- Original authors: Graeme Barnes; Aaron Timbrell;
- Developer: 3QD Developments
- Initial release: 2002
- Operating system: RISC OS
- Platform: ARM architecture
- Licence: Proprietary commercial software
- Website: www.virtualacorn.co.uk

= VirtualAcorn =

VirtualAcorn is the brand name of several commercial emulators of Acorn Computers computer hardware platforms.

==Development==

VirtualAcorn is developed by Graeme Barnes and Aaron Timbrell. It is a commercial version of the freeware emulator Red Squirrel, developed by Barnes. In 2004, supply of the software was moved to Timbrell's company 3QD Developments.

==Virtual A5000==

Virtual A5000 is an emulator of Acorn Computers A5000 computer. It included a copy of RISC OS 3.11. Virtual A5000 was released at BETT 2002 and stopped shipping in 2004.

It is now commercially available again from riscos.com with the latest version dated 2014.

==VirtualRPC==

VirtualRPC is an emulator of Acorn Computers' Risc PC computer.

Initially VirtualRPC was only available bundled with the MicroDigital Alpha range of PC laptops, but was later made available as a standalone product for sale. In 2003, the developers reached an agreement with RISCOS Ltd to license its OS.

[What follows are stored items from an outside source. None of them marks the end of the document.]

(** What a successful parse leaves is shorter than what it was given. *)
Lemma parse_length (fuel : nat) :
  (forall s v rest, parse_value fuel s = Ok (v, rest) -> length rest < length s)
  /\ (forall s vs rest,
         parse_elements fuel s = Ok (vs, rest) -> length rest < length s)
  /\ (forall s ms rest,
         parse_members fuel s = Ok (ms, rest) -> length rest < length s).
Proof.
  induction fuel as [|f (IHv & IHe & IHm)]; [repeat split; discriminate|].
  split; [|split].
  - intros s v rest H. rewrite parse_value_S in H.
    pose proof (skip_ws_length s) as Hs.
    destruct (skip_ws s) as [|c r]; [discriminate|]. cbn [length] in Hs.
    destruct (c =? 123)%N.
    { pose proof (skip_ws_length r) as Hr.
      destruct (skip_ws r) as [|c1 r1]; [discriminate|]. cbn [length] in Hr.
      destruct (c1 =? 125)%N; [injection H as _ <-; lia|].
      destruct (parse_members f (c1 :: r1)) as [[ms rest']| |] eqn:E;
        try discriminate.
      injection H as _ <-. apply IHm in E. cbn [length] in E. lia. }
    destruct (c =? 91)%N.
    { pose proof (skip_ws_length r) as Hr.
      destruct (skip_ws r) as [|c1 r1]; [discriminate|]. cbn [length] in Hr.
      destruct (c1 =? 93)%N; [injection H as _ <-; lia|].
      destruct (parse_elements f (c1 :: r1)) as [[vs rest']| |] eqn:E;
        try discriminate.
      injection H as _ <-. apply IHe in E. cbn [length] in E. lia. }
    destruct (c =? 34)%N.
    { destruct (string_body r) as [[t rest']|] eqn:E; [|discriminate].
      injection H as _ <-. apply (string_body_length (length r)) in E; lia. }
    destruct (c =? 116)%N.
    { apply keyword_length in H; cbn [length] in *; cbn; lia. }
    destruct (c =? 102)%N.
    { apply keyword_length in H; cbn [length] in *; cbn; lia. }
    destruct (c =? 110)%N.
    { apply keyword_length in H; cbn [length] in *; cbn; lia. }
    destruct (number (c :: r)) as [[v' rest']|] eqn:E; [|discriminate].
    injection H as _ <-. apply number_length in E. cbn [length] in E. lia.
  - intros s vs rest H. rewrite parse_elements_S in H.
    destruct (parse_value f s) as [[v rest0]| |] eqn:E; try discriminate.
    apply IHv in E. pose proof (skip_ws_length rest0) as Hs.
    destruct (skip_ws rest0) as [|c r]; [discriminate|]. cbn [length] in Hs.
    destruct (c =? 44)%N.
    { destruct (parse_elements f r) as [[vs' rest']| |] eqn:E2; try discriminate.
      injection H as _ <-. apply IHe in E2. lia. }
    destruct (c =? 93)%N; [|discriminate]. injection H as _ <-. lia.
  - intros s ms rest H. rewrite parse_members_S in H.
    pose proof (skip_ws_length s) as Hs.
    destruct (skip_ws s) as [|q r0]; [discriminate|]. cbn [length] in Hs.
    destruct (negb (q =? 34)%N); [discriminate|].
    destruct (string_body r0) as [[k r1]|] eqn:Ek; [|discriminate].
    apply (string_body_length (length r0)) in Ek; [|lia].
    pose proof (skip_ws_length r1) as Hr1.
    destruct (skip_ws r1) as [|c r2]; [discriminate|]. cbn [length] in Hr1.
    destruct (negb (c =? 58)%N); [discriminate|].
    destruct (parse_value f r2) as [[v rest0]| |] eqn:E; try discriminate.
    apply IHv in E. pose proof (skip_ws_length rest0) as Hs0.
    destruct (skip_ws rest0) as [|c' r3]; [discriminate|]. cbn [length] in Hs0.
    destruct (c' =? 44)%N.
    { destruct (parse_members f r3) as [[ms' rest']| |] eqn:E2; try discriminate.
      injection H as _ <-. apply IHm in E2. lia. }
    destruct (c' =? 125)%N; [|discriminate]. injection H as _ <-. lia.
Qed.

(** The fuel [JSON.parse] gives the descent is never used up. *)
Lemma parse_fuel (fuel : nat) :
  (forall s, 2 * length s + 1 <= fuel -> parse_value fuel s <> OutOfFuel)
  /\ (forall s, 2 * length s + 2 <= fuel -> parse_elements fuel s <> OutOfFuel)
  /\ (forall s, 2 * length s + 2 <= fuel -> parse_members fuel s <> OutOfFuel).
Proof.
  induction fuel as [|f (IHv & IHe & IHm)]; [repeat split; intros; lia|].
  split; [|split].
  - intros s Hf. rewrite parse_value_S.
    pose proof (skip_ws_length s) as Hs.
    destruct (skip_ws s) as [|c r]; [discriminate|]. cbn [length] in Hs.
    destruct (c =? 123)%N.
    { pose proof (skip_ws_length r) as Hr.
      destruct (skip_ws r) as [|c1 r1]; [discriminate|]. cbn [length] in Hr.
      destruct (c1 =? 125)%N; [discriminate|].
      destruct (parse_members f (c1 :: r1)) as [[ms rest']| |] eqn:E;
        try discriminate.
      exfalso. revert E. apply IHm. cbn [length]. lia. }
    destruct (c =? 91)%N.
    { pose proof (skip_ws_length r) as Hr.
      destruct (skip_ws r) as [|c1 r1]; [discriminate|]. cbn [length] in Hr.
      destruct (c1 =? 93)%N; [discriminate|].
      destruct (parse_elements f (c1 :: r1)) as [[vs rest']| |] eqn:E;
        try discriminate.
      exfalso. revert E. apply IHe. cbn [length]. lia. }
    destruct (c =? 34)%N.
    { destruct (string_body r) as [[t rest']|]; discriminate. }
    unfold keyword.
    repeat match goal with
           | |- context [if ?b then _ else _] => destruct b
           end; try discriminate.
    destruct (number (c :: r)); discriminate.
  - intros s Hf. rewrite parse_elements_S.
    destruct (parse_value f s) as [[v rest0]| |] eqn:E; try discriminate.
    2:{ exfalso. revert E. apply IHv. lia. }
    apply (proj1 (parse_length f)) in E.
    pose proof (skip_ws_length rest0) as Hs.
    destruct (skip_ws rest0) as [|c r]; [discriminate|]. cbn [length] in Hs.
    destruct (c =? 44)%N.
    { destruct (parse_elements f r) as [[vs' rest']| |] eqn:E2; try discriminate.
      exfalso. revert E2. apply IHe. lia. }
    destruct (c =? 93)%N; discriminate.
  - intros s Hf. rewrite parse_members_S.
    pose proof (skip_ws_length s) as Hs.
    destruct (skip_ws s) as [|q r0]; [discriminate|]. cbn [length] in Hs.
    destruct (negb (q =? 34)%N); [discriminate|].
    destruct (string_body r0) as [[k r1]|] eqn:Ek; [|discriminate].
    apply (string_body_length (length r0)) in Ek; [|lia].
    pose proof (skip_ws_length r1) as Hr1.
    destruct (skip_ws r1) as [|c r2]; [discriminate|]. cbn [length] in Hr1.
    destruct (negb (c =? 58)%N); [discriminate|].
    destruct (parse_value f r2) as [[v rest0]| |] eqn:E; try discriminate.
    2:{ exfalso. revert E. apply IHv. lia. }
    apply (proj1 (parse_length f)) in E.
    pose proof (skip_ws_length rest0) as Hs0.
    destruct (skip_ws rest0) as [|c' r3]; [discriminate|]. cbn [length] in Hs0.
    destruct (c' =? 44)%N.
    { destruct (parse_members f r3) as [[ms' rest']| |] eqn:E2; try discriminate.
      exfalso. revert E2. apply IHm. lia. }
    destruct (c' =? 125)%N; discriminate.
Qed.

(** [JSON.parse] throws only on text that is not one JSON value. *)
Lemma parse_never_out_of_fuel (text : jsstring) :
  parse_value (2 * length text + 2) text <> OutOfFuel.
Proof. apply (proj1 (parse_fuel _)). lia. Qed.

End JSONFacts.

(* ================================================================= *)
(** ** Facts about the decoder *)

Module DecoderFacts.
Import JS JSFacts StreamDecoder Props.

Lemma decode_app (st : TextDecoder.state) (a b : list byte) :
  TextDecoder.decode st (a ++ b) =
  let (st1, o1) := TextDecoder.decode st a in
  let (st2, o2) := TextDecoder.decode st1 b in
  (st2, o1 ++ o2).
Proof.
  revert st. induction a as [|x a IH]; intros st; simpl.
  - now destruct (TextDecoder.decode st b).
  - destruct (TextDecoder.handler st (Byte.to_N x)) as [st1 o1].
    rewrite IH. destruct (TextDecoder.decode st1 a) as [st2 o2].
    destruct (TextDecoder.decode st2 b) as [st3 o3].
    now rewrite app_assoc.
Qed.

Lemma extract_S (fuel : nat) (textBuffer : jsstring) :
  extract_lines (S fuel) textBuffer =
  match indexOf LF textBuffer with
  | None => ([], textBuffer, false)
  | Some newlineIndex =>
      let line := slice_to newlineIndex textBuffer in
      let textBuffer := slice_from (newlineIndex + 1) textBuffer in
      let line := if endsWith CR line then drop_last line else line in
      if startsWith (lit ":") line || eqb (trim line) [] then
        extract_lines fuel textBuffer
      else if negb (startsWith (lit "data: ") line) then
        extract_lines fuel textBuffer
      else
        let jsonStr := trim (slice_from 6 line) in
        if eqb jsonStr (lit "[DONE]") then ([], textBuffer, true)
        else
          match delta_content jsonStr with
          | Normal content =>
              let '(calls, buffer, done) := extract_lines fuel textBuffer in
              (deliver content ++ calls, buffer, done)
          | Throw _ => ([], line ++ [LF] ++ textBuffer, false)
          end
  end.
Proof. reflexivity. Qed.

VirtualRPC comes in four versions, with support for emulating ARM7 or ARM7 and StrongARM each coming with either RISC OS 4.02 or RISC OS Adjust 4.39.

===Hardware bundles===
Initially VirtualRPC was included on the MicroDigital Alpha range of PC laptops, and it has also been shipped by Advantage Six on the A5 series and by R-Comp in their RISCube/SpaceCube/RiscBook range.